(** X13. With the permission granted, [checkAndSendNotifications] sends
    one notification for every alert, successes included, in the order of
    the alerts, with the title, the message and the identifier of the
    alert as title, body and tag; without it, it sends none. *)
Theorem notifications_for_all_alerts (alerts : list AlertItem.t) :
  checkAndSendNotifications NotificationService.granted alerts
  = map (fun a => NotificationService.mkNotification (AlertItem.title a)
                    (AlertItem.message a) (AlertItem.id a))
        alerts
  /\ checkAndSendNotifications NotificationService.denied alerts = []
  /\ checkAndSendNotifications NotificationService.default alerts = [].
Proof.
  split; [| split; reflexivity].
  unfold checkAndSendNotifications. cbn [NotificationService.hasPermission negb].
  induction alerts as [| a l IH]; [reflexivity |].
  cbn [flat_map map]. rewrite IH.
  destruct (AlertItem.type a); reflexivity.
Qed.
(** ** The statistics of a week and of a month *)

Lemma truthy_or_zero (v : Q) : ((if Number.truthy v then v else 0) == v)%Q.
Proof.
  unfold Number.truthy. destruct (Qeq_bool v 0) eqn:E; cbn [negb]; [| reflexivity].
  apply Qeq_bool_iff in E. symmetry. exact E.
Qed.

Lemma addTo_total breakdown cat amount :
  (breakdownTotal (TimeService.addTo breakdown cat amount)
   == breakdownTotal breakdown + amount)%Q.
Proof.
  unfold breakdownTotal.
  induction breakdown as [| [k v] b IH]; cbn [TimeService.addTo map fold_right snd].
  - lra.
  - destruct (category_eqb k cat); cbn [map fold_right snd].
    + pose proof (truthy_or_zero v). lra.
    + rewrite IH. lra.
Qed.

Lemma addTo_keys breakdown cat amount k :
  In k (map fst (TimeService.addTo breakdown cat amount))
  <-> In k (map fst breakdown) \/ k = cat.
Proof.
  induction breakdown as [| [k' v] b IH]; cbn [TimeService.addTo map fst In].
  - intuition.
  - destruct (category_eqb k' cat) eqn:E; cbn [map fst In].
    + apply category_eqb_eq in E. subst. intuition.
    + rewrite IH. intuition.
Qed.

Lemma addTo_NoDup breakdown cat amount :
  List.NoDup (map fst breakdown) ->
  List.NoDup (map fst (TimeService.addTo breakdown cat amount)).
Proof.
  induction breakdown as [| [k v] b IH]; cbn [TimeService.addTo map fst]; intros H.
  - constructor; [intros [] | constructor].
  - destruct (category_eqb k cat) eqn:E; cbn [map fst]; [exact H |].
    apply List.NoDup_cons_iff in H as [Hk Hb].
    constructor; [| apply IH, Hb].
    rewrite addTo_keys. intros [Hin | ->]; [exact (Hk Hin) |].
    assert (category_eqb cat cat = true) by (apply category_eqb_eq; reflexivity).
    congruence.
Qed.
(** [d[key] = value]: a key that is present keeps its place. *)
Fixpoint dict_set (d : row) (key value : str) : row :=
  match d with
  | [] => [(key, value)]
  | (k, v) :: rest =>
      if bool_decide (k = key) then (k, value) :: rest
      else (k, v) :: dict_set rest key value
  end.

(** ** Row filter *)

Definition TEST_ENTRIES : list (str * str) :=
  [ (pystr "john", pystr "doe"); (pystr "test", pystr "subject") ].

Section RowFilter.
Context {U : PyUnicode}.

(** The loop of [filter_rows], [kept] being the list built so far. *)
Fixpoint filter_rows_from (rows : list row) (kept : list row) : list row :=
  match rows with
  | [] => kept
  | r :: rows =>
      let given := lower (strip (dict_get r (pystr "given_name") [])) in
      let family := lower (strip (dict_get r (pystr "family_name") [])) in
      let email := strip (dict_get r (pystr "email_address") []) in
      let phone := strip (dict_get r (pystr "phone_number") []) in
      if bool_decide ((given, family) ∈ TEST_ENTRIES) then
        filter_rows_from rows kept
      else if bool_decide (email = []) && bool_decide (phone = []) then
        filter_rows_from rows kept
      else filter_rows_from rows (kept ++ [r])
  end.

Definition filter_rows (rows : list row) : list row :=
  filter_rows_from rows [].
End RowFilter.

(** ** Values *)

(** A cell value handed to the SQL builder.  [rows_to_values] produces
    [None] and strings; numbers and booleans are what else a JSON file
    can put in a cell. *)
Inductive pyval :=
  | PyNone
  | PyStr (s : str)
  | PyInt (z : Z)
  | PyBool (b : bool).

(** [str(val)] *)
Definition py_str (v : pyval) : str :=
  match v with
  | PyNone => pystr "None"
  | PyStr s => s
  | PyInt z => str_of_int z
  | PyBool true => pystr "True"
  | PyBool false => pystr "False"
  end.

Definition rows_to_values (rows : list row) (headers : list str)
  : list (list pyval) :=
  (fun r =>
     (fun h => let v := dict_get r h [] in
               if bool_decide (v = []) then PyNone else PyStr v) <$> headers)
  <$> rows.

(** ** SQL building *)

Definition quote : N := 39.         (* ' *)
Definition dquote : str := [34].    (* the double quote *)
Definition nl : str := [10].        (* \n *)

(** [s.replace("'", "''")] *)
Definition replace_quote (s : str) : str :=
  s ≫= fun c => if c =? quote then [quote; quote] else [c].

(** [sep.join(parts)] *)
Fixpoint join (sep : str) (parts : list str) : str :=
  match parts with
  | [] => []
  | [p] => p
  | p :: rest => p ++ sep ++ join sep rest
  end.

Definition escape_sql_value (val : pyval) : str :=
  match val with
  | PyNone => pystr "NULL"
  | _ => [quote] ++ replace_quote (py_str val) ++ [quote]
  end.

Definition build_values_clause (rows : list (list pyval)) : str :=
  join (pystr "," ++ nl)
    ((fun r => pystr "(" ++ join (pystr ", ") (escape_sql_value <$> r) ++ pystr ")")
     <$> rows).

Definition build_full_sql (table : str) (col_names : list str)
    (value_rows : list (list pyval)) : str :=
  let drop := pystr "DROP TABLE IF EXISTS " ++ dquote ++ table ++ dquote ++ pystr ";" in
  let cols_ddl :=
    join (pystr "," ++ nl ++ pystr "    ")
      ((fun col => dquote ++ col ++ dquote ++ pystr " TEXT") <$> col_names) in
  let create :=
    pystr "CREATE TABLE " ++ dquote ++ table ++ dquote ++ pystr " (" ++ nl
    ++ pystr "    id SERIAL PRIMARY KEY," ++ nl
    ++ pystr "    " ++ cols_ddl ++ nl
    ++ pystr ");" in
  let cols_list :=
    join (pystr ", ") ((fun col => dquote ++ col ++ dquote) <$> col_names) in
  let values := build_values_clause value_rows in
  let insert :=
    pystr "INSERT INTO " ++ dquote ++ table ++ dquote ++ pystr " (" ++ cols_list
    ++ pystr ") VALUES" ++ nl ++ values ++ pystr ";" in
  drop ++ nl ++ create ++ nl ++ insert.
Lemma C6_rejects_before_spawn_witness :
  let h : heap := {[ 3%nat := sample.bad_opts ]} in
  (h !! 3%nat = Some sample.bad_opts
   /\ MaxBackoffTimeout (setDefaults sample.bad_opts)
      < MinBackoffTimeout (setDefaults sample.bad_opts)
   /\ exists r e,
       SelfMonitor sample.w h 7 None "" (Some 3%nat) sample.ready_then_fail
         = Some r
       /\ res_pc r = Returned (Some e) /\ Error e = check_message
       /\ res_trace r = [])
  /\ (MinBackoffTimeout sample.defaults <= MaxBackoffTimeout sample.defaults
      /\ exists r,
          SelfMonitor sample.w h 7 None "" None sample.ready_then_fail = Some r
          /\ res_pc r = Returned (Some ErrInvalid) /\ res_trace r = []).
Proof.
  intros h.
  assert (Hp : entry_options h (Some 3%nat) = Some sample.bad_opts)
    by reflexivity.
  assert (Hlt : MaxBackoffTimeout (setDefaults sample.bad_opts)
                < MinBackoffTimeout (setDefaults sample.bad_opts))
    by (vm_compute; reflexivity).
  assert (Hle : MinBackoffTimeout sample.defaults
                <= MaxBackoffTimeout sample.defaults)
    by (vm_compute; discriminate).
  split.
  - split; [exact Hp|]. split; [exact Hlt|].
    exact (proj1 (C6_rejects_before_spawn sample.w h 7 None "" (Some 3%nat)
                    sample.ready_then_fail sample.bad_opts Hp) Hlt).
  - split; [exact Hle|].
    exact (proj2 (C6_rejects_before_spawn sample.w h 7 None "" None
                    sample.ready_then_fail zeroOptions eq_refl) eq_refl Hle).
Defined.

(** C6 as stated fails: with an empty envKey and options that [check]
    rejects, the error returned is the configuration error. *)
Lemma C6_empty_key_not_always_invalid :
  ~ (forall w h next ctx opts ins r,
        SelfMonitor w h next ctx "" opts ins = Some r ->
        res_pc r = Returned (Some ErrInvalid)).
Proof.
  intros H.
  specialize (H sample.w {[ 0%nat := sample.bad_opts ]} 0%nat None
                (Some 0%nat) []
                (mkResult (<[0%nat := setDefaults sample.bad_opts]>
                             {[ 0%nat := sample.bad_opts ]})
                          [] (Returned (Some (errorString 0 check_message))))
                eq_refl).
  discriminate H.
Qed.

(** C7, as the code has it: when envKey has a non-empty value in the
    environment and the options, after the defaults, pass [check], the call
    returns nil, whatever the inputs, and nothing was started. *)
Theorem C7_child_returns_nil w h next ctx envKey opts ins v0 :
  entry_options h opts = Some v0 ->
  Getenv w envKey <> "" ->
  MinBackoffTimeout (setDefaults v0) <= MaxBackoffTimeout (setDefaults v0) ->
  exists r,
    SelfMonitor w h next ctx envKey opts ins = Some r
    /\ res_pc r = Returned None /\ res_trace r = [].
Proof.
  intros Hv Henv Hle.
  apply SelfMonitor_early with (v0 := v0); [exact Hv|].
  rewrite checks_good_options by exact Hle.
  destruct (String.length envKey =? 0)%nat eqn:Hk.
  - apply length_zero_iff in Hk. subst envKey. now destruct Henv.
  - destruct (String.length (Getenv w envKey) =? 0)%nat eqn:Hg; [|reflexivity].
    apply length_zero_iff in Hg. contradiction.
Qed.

——————

_What to work on:_
Which lines in the listing hold the word "strip"? Copy them out.

_Response below:_
      let given := lower (strip (dict_get r (pystr "given_name") [])) in
      let family := lower (strip (dict_get r (pystr "family_name") [])) in
      let email := strip (dict_get r (pystr "email_address") []) in
      let phone := strip (dict_get r (pystr "phone_number") []) in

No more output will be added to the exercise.